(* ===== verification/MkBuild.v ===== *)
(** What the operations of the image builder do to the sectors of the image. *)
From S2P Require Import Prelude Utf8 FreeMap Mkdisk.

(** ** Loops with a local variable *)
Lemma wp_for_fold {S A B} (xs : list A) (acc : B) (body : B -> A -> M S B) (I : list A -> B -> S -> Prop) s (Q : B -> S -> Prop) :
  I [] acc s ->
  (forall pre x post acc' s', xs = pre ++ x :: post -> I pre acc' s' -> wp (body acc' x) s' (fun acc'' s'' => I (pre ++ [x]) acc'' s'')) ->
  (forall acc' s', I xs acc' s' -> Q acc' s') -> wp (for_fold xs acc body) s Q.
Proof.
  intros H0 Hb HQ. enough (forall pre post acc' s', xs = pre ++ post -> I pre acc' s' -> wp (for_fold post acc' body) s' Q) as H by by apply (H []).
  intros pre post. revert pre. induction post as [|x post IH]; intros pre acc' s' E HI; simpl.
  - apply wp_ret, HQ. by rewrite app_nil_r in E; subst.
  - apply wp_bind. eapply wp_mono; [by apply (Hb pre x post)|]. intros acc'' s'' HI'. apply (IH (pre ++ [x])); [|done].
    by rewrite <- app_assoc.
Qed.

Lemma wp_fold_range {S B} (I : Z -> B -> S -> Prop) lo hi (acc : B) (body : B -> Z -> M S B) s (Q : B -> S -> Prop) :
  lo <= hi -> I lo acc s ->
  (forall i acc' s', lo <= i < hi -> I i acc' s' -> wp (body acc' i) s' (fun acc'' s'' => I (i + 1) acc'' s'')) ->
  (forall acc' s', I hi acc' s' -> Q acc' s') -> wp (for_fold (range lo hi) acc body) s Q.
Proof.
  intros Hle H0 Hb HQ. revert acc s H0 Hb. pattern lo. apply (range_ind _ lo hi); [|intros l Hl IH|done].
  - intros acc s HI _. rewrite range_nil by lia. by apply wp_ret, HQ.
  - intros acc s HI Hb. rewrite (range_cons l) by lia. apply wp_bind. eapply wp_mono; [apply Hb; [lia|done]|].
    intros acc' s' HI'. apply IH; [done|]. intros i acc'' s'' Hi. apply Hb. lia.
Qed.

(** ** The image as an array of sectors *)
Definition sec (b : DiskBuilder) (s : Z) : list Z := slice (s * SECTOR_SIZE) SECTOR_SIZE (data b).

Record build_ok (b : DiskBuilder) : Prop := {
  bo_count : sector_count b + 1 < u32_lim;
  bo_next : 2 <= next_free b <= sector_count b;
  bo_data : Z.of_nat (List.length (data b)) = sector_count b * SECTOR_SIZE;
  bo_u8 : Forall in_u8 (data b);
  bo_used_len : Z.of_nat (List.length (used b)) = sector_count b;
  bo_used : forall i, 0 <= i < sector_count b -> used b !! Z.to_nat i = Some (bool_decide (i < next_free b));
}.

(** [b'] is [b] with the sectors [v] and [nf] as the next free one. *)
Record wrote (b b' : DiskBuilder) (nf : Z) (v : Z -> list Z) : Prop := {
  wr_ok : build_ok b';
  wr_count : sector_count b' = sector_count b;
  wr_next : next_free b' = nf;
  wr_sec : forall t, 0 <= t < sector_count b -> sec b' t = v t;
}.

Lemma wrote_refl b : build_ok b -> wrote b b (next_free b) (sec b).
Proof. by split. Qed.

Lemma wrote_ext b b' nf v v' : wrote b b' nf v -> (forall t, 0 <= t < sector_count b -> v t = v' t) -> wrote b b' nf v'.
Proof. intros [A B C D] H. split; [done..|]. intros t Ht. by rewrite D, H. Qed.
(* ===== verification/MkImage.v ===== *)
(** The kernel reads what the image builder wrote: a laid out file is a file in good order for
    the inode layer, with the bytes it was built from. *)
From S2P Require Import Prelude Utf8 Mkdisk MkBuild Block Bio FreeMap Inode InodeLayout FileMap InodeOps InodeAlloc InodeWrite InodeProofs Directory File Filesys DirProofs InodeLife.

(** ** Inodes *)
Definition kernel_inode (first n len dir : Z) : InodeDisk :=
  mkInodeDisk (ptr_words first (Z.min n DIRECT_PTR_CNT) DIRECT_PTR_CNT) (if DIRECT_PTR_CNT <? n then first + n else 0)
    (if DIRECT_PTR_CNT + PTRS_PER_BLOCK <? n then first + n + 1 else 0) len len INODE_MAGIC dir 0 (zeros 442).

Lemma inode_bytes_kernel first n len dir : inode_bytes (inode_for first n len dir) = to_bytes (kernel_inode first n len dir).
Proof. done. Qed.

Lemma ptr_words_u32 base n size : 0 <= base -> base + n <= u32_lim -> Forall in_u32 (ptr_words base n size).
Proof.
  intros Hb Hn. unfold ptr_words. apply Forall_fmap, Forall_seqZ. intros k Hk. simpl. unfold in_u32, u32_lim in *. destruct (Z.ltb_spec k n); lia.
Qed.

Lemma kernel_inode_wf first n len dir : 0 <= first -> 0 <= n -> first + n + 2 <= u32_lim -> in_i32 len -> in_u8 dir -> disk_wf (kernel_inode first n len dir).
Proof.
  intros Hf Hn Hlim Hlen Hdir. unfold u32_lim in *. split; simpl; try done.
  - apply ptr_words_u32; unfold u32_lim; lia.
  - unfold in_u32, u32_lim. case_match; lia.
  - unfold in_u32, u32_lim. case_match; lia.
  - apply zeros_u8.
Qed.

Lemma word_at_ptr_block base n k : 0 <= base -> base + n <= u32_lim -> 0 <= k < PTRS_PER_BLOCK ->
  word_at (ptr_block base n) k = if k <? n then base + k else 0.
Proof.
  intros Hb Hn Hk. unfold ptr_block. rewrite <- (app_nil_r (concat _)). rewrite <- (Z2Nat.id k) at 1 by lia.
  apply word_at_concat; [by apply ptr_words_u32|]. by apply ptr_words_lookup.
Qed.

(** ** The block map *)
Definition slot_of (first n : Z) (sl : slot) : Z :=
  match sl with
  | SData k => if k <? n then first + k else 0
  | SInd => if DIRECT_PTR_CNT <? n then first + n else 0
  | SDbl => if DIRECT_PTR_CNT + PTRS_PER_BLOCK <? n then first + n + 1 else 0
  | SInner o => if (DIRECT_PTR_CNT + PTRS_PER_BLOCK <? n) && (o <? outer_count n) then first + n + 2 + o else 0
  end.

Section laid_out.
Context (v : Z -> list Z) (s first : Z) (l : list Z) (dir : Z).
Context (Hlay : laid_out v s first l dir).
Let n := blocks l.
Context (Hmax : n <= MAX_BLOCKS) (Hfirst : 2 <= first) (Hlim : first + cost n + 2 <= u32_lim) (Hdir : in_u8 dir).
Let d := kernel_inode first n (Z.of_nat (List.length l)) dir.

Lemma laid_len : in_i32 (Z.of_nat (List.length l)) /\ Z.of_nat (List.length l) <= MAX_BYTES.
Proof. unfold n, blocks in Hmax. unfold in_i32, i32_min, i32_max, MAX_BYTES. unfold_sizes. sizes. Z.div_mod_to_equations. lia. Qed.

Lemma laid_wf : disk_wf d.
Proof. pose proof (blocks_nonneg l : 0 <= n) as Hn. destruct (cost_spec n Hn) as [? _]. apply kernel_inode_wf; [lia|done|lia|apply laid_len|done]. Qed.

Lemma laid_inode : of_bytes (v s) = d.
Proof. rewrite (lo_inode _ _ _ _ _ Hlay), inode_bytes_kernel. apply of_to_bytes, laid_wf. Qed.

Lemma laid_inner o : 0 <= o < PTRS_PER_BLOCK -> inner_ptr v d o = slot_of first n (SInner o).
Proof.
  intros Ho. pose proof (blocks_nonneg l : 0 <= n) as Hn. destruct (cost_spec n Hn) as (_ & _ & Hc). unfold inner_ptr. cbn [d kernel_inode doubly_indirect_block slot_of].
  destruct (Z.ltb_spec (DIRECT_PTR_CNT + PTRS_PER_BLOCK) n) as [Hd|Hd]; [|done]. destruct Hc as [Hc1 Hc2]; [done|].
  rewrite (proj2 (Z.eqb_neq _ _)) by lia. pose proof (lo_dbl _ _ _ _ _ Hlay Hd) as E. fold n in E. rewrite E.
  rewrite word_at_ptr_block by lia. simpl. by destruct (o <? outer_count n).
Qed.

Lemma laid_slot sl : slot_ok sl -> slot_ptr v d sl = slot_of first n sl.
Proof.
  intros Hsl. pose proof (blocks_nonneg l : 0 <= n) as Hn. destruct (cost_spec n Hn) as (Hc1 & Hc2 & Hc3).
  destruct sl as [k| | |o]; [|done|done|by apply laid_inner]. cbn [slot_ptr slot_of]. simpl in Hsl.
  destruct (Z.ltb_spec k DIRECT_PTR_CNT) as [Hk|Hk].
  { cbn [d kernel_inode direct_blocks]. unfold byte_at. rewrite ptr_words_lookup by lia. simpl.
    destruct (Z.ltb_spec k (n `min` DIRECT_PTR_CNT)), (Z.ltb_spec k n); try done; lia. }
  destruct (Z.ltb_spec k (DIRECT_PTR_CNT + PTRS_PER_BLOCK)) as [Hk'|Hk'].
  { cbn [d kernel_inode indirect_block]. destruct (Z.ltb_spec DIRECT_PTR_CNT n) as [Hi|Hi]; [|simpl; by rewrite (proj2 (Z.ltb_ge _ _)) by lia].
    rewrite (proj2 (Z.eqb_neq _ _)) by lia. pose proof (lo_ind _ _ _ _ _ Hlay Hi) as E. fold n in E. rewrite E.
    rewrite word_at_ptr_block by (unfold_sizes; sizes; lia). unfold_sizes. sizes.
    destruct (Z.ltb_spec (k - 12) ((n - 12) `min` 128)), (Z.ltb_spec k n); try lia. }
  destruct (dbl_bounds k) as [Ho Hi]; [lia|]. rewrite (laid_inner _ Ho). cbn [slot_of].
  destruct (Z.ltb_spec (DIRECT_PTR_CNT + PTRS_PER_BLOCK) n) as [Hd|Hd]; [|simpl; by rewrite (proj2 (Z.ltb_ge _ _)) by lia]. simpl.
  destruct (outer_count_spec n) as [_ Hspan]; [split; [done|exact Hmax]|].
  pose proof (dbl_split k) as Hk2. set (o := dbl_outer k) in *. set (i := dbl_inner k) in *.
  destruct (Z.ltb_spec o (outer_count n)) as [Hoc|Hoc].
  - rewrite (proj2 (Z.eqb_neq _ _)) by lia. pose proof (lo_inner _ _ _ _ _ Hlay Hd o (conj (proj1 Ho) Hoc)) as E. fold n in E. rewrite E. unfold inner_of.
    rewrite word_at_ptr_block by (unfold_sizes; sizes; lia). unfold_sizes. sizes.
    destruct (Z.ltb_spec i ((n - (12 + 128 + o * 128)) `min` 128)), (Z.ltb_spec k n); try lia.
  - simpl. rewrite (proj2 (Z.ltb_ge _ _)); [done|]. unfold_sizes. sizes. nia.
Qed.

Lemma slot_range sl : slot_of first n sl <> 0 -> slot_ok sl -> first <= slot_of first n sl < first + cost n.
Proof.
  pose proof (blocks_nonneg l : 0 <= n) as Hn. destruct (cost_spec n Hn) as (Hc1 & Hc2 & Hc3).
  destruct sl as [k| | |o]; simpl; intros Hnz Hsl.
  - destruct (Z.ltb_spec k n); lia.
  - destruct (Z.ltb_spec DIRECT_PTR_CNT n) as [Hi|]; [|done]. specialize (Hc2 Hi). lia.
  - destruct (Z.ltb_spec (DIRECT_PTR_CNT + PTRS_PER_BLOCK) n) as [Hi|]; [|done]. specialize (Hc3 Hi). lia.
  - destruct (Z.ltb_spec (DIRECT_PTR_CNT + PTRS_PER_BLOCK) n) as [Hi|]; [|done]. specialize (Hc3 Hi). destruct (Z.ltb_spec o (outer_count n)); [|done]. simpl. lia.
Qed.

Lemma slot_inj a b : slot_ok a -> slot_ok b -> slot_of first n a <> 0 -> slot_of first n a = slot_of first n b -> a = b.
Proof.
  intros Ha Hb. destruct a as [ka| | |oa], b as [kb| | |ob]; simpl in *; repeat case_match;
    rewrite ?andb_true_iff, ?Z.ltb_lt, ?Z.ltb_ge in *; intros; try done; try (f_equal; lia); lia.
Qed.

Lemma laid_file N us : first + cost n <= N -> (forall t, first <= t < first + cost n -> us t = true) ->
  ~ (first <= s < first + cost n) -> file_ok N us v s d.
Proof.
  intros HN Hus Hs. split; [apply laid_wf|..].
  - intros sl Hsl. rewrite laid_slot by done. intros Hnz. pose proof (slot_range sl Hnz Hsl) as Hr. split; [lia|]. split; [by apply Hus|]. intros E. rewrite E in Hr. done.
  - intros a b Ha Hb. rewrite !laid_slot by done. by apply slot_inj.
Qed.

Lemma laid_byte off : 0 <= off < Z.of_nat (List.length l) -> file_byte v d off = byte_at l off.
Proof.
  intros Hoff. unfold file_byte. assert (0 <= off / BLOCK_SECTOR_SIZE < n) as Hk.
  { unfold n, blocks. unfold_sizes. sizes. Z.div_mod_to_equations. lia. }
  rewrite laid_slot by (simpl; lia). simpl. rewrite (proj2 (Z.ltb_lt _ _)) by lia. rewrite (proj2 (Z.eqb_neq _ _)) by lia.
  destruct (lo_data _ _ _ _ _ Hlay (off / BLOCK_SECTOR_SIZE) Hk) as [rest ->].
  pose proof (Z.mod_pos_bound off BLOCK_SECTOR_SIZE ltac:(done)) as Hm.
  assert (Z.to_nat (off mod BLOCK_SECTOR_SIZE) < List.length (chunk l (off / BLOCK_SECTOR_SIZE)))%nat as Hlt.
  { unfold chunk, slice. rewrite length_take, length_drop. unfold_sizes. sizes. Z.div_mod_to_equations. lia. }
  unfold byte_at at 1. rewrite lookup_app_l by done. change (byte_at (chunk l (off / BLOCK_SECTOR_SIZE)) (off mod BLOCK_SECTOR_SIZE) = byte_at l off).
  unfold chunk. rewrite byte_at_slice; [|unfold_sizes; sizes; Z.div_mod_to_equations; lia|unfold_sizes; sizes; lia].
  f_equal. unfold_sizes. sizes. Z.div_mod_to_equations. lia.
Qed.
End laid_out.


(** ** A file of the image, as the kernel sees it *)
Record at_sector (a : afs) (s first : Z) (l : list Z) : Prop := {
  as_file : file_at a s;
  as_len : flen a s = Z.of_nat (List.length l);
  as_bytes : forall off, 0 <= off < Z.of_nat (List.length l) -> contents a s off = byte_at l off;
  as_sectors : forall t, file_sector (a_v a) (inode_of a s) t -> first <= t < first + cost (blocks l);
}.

* What the task asks: Select and copy every line of the listing with the word "Record".

* Response below:
Record build_ok (b : DiskBuilder) : Prop := {
Record wrote (b b' : DiskBuilder) (nf : Z) (v : Z -> list Z) : Prop := {
Record at_sector (a : afs) (s first : Z) (l : list Z) : Prop := {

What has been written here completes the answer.